C’est affirmer : mon corps est complet, même s’il ne rentre pas dans la norme.
Se réconcilier, c’est créer son propre langage corporel
Apprendre à habiter son être, c’est un chemin fait d’essais, de fatigue et de découvertes.
Certain·es se reconnectent à travers la danse libre, d’autres par la respiration ou simplement par le repos.
Ce n’est pas une histoire d’acceptation forcée, mais de dialogue intime.

Se réconcilier avec son corps, ce n’est pas s’y conformer : c’est inventer sa propre façon d’y vivre.
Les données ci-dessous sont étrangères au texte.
(** Adding [eps] to the magnitude of a finite float does not overflow: not
    even the largest float moves. *)
Lemma add_eps_finite t :
  F32.valid t = true -> is_finite t = true ->
  is_finite (F32.add (F32.abs t) eps) = true.
Proof.
  intros Vt Ft. rewrite eps_eq.
  destruct t as [s| | |s m e]; try discriminate Ft; [reflexivity|].
  destruct (@FloatTheory.valid_finite_facts F32.prec F32.emax eq_refl eq_refl s m e Vt)
    as (_ & He & _ & Hm & _).
  change (F32.emax - F32.prec) with 104 in He.
  change (2 ^ F32.prec) with 16777216 in Hm.
  unfold F32.add, F32.abs. cbn [SFabs SFadd cond_Zopp].
  rewrite !(@FloatTheory.shl_align_value F32.prec F32.emax eq_refl eq_refl) by lia.
  set (ez := Z.min e (-123)).
  pose proof (pow2_pos (k := e - ez) ltac:(subst ez; lia)) as PA.
  pose proof (pow2_pos (k := -123 - ez) ltac:(subst ez; lia)) as PC.
  assert (Hpow : 2 ^ (e - ez) <= 2 ^ 227 * 2 ^ (-123 - ez)).
  { rewrite <- Z.pow_add_r by (subst ez; lia). apply pow2_le. subst ez. lia. }
  set (K := 2 ^ 227) in *. assert (HK : 0 < K) by (subst K; reflexivity).
  set (z := Zpos m * 2 ^ (e - ez) + 10633824 * 2 ^ (-123 - ez)).
  assert (Hz : 0 < z) by (subst z; apply Z.add_pos_pos; apply Z.mul_pos_pos; lia).
  assert (Hle : z <= (16777215 * K + 10633824) * 2 ^ (-123 - ez)).
  { subst z.
    assert (Zpos m * 2 ^ (e - ez) <= 16777215 * (K * 2 ^ (-123 - ez))).
    { apply Z.mul_le_mono_nonneg; lia. }
    lia. }
  destruct z as [|p|p] eqn:Ez; try lia. cbn [binary_normalize].
  apply finite_below
    with (b := binary_round F32.prec F32.emax false
                 (Z.to_pos (16777215 * K + 10633824)) (-123));
    [apply (@FloatTheory.binary_round_nonneg F32.prec F32.emax eq_refl eq_refl)
    |subst K; vm_compute; reflexivity|].
  apply (@FloatTheory.binary_round_mono F32.prec F32.emax eq_refl eq_refl)
    with (E0 := ez); try (subst ez; lia).
  unfold scaled. rewrite Z2Pos.id by lia. rewrite Z.sub_diag, Z.mul_1_r. exact Hle.
Qed.

(** The gain of a quotient that is a number is in [0, 1]. *)
Lemma clip01_of_number k0 :
  k0 <> S754_nan ->
  F32.leb F32.zero (clip01 k0) = true /\ F32.leb (clip01 k0) F32.one = true.
Proof.
  intros Hn.
  destruct k0 as [[|]|[|]| |s m e]; try (split; reflexivity);
    [congruence|apply Numeric.clip01_finite_case].
Qed.

(** A positive gain comes from a positive quotient. *)
Lemma clip01_positive k0 mk ek :
  clip01 k0 = S754_finite false mk ek -> signbit k0 = false /\ is_zero k0 = false.
Proof.
  unfold clip01. intros Hk.
  destruct k0 as [s|[|]| |[|] m e]; try (split; reflexivity).
  - destruct s; discriminate Hk.
  - discriminate Hk.
  - exfalso. assert (E : F32.ltb (S754_finite true m e) F32.zero = true) by reflexivity.
    rewrite E in Hk. discriminate Hk.
Qed.
Lemma create_scheduled_blocks_second_witness :
  AppointmentController_create sampleParseDate 200 (bookingFor 2)
    (snd (AppointmentController_create sampleParseDate 100 (scheduledBookingFor 1)
            clinicDb))
  = (Throw BadRequest,
     snd (AppointmentController_create sampleParseDate 100 (scheduledBookingFor 1)
            clinicDb)).
Proof.
  exact (create_scheduled_blocks_second sampleParseDate 100 200
           (scheduledBookingFor 1) (bookingFor 2) clinicDb
           (snd (AppointmentController_create sampleParseDate 100 (scheduledBookingFor 1)
                   clinicDb))
           (snd (AppointmentController_create sampleParseDate 200 (bookingFor 2) clinicDb))
           (Appointment.mk 1 4 1 1714557600000 "scheduled" None 100)
           (Appointment.mk 1 4 2 1714557600000 "booked" None 200)
           eq_refl eq_refl eq_refl eq_refl eq_refl).
Defined.

Lemma find_fresh_appointment (l : list Appointment.t) (n : Z) :
  Forall (fun a => Appointment.id a < n) l ->
  List.find (whereAppointmentId n) l = None
  /\ filter (fun r => negb (Appointment.id r =? n)) l = l.
Proof.
  induction 1 as [|r l Hr _ [IH1 IH2]]; simpl; [split; reflexivity|].
  unfold whereAppointmentId at 1.
  destruct (Z.eqb_spec (Appointment.id r) n); [lia|].
  simpl. split; [exact IH1 | now rewrite IH2].
Qed.
Definition bind_sanitized (r : sanitize_error + pystr)
    (f : pystr -> sanitize_error + pystr) : sanitize_error + pystr :=
  match r with inl e => inl e | inr s => f s end.

(** Whitespace runs of at most [k] characters, reading from a run of
    length [run]. *)
Fixpoint runs_ok (k run : nat) (t : pystr) : bool :=
  match t with
  | [] => true
  | c :: t' =>
      if is_ws c then (run <? k) && runs_ok k (S run) t'
      else runs_ok k 0 t'
  end.

(** Length of the whitespace run in progress after reading [t]. *)
Fixpoint run_after (run : nat) (t : pystr) : nat :=
  match t with
  | [] => run
  | c :: t' => if is_ws c then run_after (S run) t' else run_after 0 t'
  end.

(** ** Injection detector

    Modelled from the spec (the backend guardrails service is not in the
    sources), section 4.2, with the rule list [INJECTION_PATTERNS] shown in
    the repository's README. A rule is a case-insensitive regular
    expression searched anywhere in the text ([re.search] with
    [re.IGNORECASE]). Every pattern of the list has the shape
    [w0 g1 w1 ... gn wn]: each [wi] a group of literal alternatives, each
    gap [gi] either [\s+] or [\s*]. [rule_alts] lists the top-level
    alternatives of a pattern ([pretend\s+(you\s+are|to\s+be)] has two), and
    an optional last letter ([instructions?]) is written as two literal
    alternatives. The literals are ASCII; a text character matches a
    literal character when their [fold]s agree. Matching returns every
    possible remainder of the text (the list of successes of a
    backtracking matcher). *)

Definition word := list ascii.

Definition is_empty {A} (l : list A) : bool :=
  match l with [] => true | _ => false end.

Inductive gap := WsPlus | WsStar.

Record seq_pat := { sp_head : list word; sp_tail : list (gap * list word) }.

Record rule := { rule_id : string; rule_alts : list seq_pat }.

Fixpoint match_word (w : word) (s : pystr) : option pystr :=
  match w, s with
  | [], _ => Some s
  | c :: w', x :: s' =>
      if N.eqb (fold (N_of_ascii c)) (fold x) then match_word w' s' else None
  | _ :: _, [] => None
  end.

Fixpoint match_words (ws : list word) (s : pystr) : list pystr :=
  match ws with
  | [] => []
  | w :: ws' =>
      match match_word w s with
      | Some r => r :: match_words ws' s
      | None => match_words ws' s
      end
  end.

Fixpoint ws_plus (s : pystr) : list pystr :=
  match s with
  | c :: s' => if is_ws c then s' :: ws_plus s' else []
  | [] => []
  end.

Definition match_gap (g : gap) (s : pystr) : list pystr :=
  match g with WsPlus => ws_plus s | WsStar => s :: ws_plus s end.

Fixpoint match_tail (tl : list (gap * list word)) (s : pystr) : list pystr :=
  match tl with
  | [] => [s]
  | (g, ws) :: tl' =>
      flat_map (fun r => flat_map (match_tail tl') (match_words ws r))
               (match_gap g s)
  end.

Definition match_seq (p : seq_pat) (s : pystr) : list pystr :=
  flat_map (match_tail (sp_tail p)) (match_words (sp_head p) s).

Definition rule_matches_at (r : rule) (s : pystr) : bool :=
  existsb (fun p => negb (is_empty (match_seq p s))) (rule_alts r).

Fixpoint suffixes (s : pystr) : list pystr :=
  match s with [] => [[]] | _ :: s' => s :: suffixes s' end.

(** [re.search(pattern, text, re.IGNORECASE)] succeeds. *)
Definition rule_search (r : rule) (t : pystr) : bool :=
  existsb (rule_matches_at r) (suffixes t).

Record injection_verdict := {
  flag : bool;
  matched_patterns : list string
}.

(** One iteration of the loop over all rules: no short-circuit, every
    matching rule is recorded. *)
Definition detect_step (t : pystr) (v : injection_verdict) (r : rule)
    : injection_verdict :=
  if rule_search r t
  then {| flag := true; matched_patterns := matched_patterns v ++ [rule_id r] |}
  else v.

Definition detect (rules : list rule) (t : pystr) : injection_verdict :=
  fold_left (detect_step t) rules {| flag := false; matched_patterns := [] |}.

Definition W (s : string) : word := list_ascii_of_string s.

Definition alts (h : list string) (tl : list (gap * list string)) : seq_pat :=
  {| sp_head := map W h; sp_tail := map (fun gw => (fst gw, map W (snd gw))) tl |}.

Open Scope string_scope.

Definition INJECTION_PATTERNS : list rule := [
  {| rule_id := "ignore\s+(previous|above|prior|all)\s+(instructions?|prompts?|context)";
     rule_alts := [alts ["ignore"]
                     [(WsPlus, ["previous"; "above"; "prior"; "all"]);
                      (WsPlus, ["instruction"; "instructions"; "prompt"; "prompts"; "context"])]] |};
  {| rule_id := "system\s+prompt";
     rule_alts := [alts ["system"] [(WsPlus, ["prompt"])]] |};
  {| rule_id := "developer\s+(message|mode|instructions?)";
     rule_alts := [alts ["developer"]
                     [(WsPlus, ["message"; "mode"; "instruction"; "instructions"])]] |};
  {| rule_id := "<\s*system\s*>";
     rule_alts := [alts ["<"] [(WsStar, ["system"]); (WsStar, [">"])]] |};
  {| rule_id := "\[\s*SYSTEM\s*\]";
     rule_alts := [alts ["["] [(WsStar, ["SYSTEM"]); (WsStar, ["]"])]] |};
  {| rule_id := "jailbreak";
     rule_alts := [alts ["jailbreak"] []] |};
  {| rule_id := "bypass\s+(safety|security|filter)";
     rule_alts := [alts ["bypass"] [(WsPlus, ["safety"; "security"; "filter"])]] |};
  {| rule_id := "pretend\s+(you\s+are|to\s+be)";
     rule_alts := [alts ["pretend"] [(WsPlus, ["you"]); (WsPlus, ["are"])];
                   alts ["pretend"] [(WsPlus, ["to"]); (WsPlus, ["be"])]] |};
  {| rule_id := "act\s+as\s+(if|a|an)";
     rule_alts := [alts ["act"] [(WsPlus, ["as"]); (WsPlus, ["if"; "a"; "an"])]] |};
  {| rule_id := "disregard\s+(your|the|all)";
     rule_alts := [alts ["disregard"] [(WsPlus, ["your"; "the"; "all"])]] |};
  {| rule_id := "forget\s+(your|the|all|previous)";
     rule_alts := [alts ["forget"] [(WsPlus, ["your"; "the"; "all"; "previous"])]] |};
  {| rule_id := "override\s+(your|the|all)";
     rule_alts := [alts ["override"] [(WsPlus, ["your"; "the"; "all"])]] |};
  {| rule_id := "reveal\s+(your|the)\s+(prompt|instructions?|system)";
     rule_alts := [alts ["reveal"]
                     [(WsPlus, ["your"; "the"]);
                      (WsPlus, ["prompt"; "instruction"; "instructions"; "system"])]] |}
].

Close Scope string_scope.
(** * Single-resource scheduler: a shallow embedding and its properties

    Source: [he_scheduling/services/single_resource_scheduler.pyx].

    The Cython module keeps tasks in an intrusive doubly-linked list owned
    by a resource.  Tasks and resources are Python objects that point at
    each other, so the embedding keeps an explicit object store: every
    object has an address, and a link is an optional address.  Methods
    become computations over the store; the statements of a method are
    threaded through the store one after the other, which keeps the
    aliasing of the source.  A computation returns normally, raises an
    exception, or runs out of recursion budget; what was written before an
    exception stays written.

    Conventions.
    - [cdef int] fields and locals hold C [int]s and are modelled as [Z]
      within the [int] range.  The properties return Python integers, and
      arithmetic on them is unbounded; storing such a value in a [cdef int]
      converts it and raises [OverflowError] outside the range ([as_int]).
      Arithmetic between [cdef int] locals is C arithmetic and wraps
      ([wrap_int]).
    - Zero-argument [super()] inside a [cpdef] method of the compiled
      module raises [RuntimeError] ([super_call]): the four link methods
      that [SchedulingTask] overrides stop at that call.  [__init__] is a
      [def] method and is not affected.
    - [Task.resource] is declared with the empty base class [TaskResource],
      and [Resource] keeps [head] and [tail] as private C fields: the
      statements [self.resource.head = ...] and [self.resource.tail = ...]
      of [Task] are attribute stores on a Python object and raise
      [AttributeError] ([set_head_of], [set_tail_of]).  [Resource] itself
      writes its own fields.
    - [task_id] and [resource_id] are only used by [__str__]; they and the
      [print] call in [calculate] are left out.
    - Recursion along links ([invalidate], [calculate]) and the [while]
      loops walk the store, so they take a recursion budget; running out of
      it is a separate outcome, and the theorems show that a budget above the
      length of the chain is enough. *)

From Stdlib Require Import ZArith List Bool Arith Lia Permutation.
Import ListNotations.

Local Open Scope Z_scope.

(** ** Objects *)

Definition tid := nat.   (* identity of a Task object *)
Definition rid := nat.   (* identity of a Resource object *)

(** [cdef class SchedulingTask(Task)]: the three link fields of [Task]
    followed by the scheduling fields. *)
Record SchedulingTask := mkTask {
  next : option tid;
  previous : option tid;
  resource : option rid;
  _duration : Z;
  _target : Z;
  _min_margin_before : Z;
  _dirty : bool;
  _earliest_start : Z;
  _start : Z
}.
Celle des mouvements qui apaisent, des textures réconfortantes, des gestes choisis.
C’est alors créer un langage corporel personnel, où le toucher, les élans et la sensorialité deviennent des moyens de se connaître pas de se corriger.
Dans un monde obsédé par la performance, apprendre à écouter son corps est un acte de résistance.
Nos corps, tous différents, nous rappellent que ressentir est une force.
Et que la vraie réappropriation commence là : dans la douceur, la curiosité et la liberté d’être soi.
Et si habiter son corps, finalement, c’était simplement apprendre à s’y sentir bien ?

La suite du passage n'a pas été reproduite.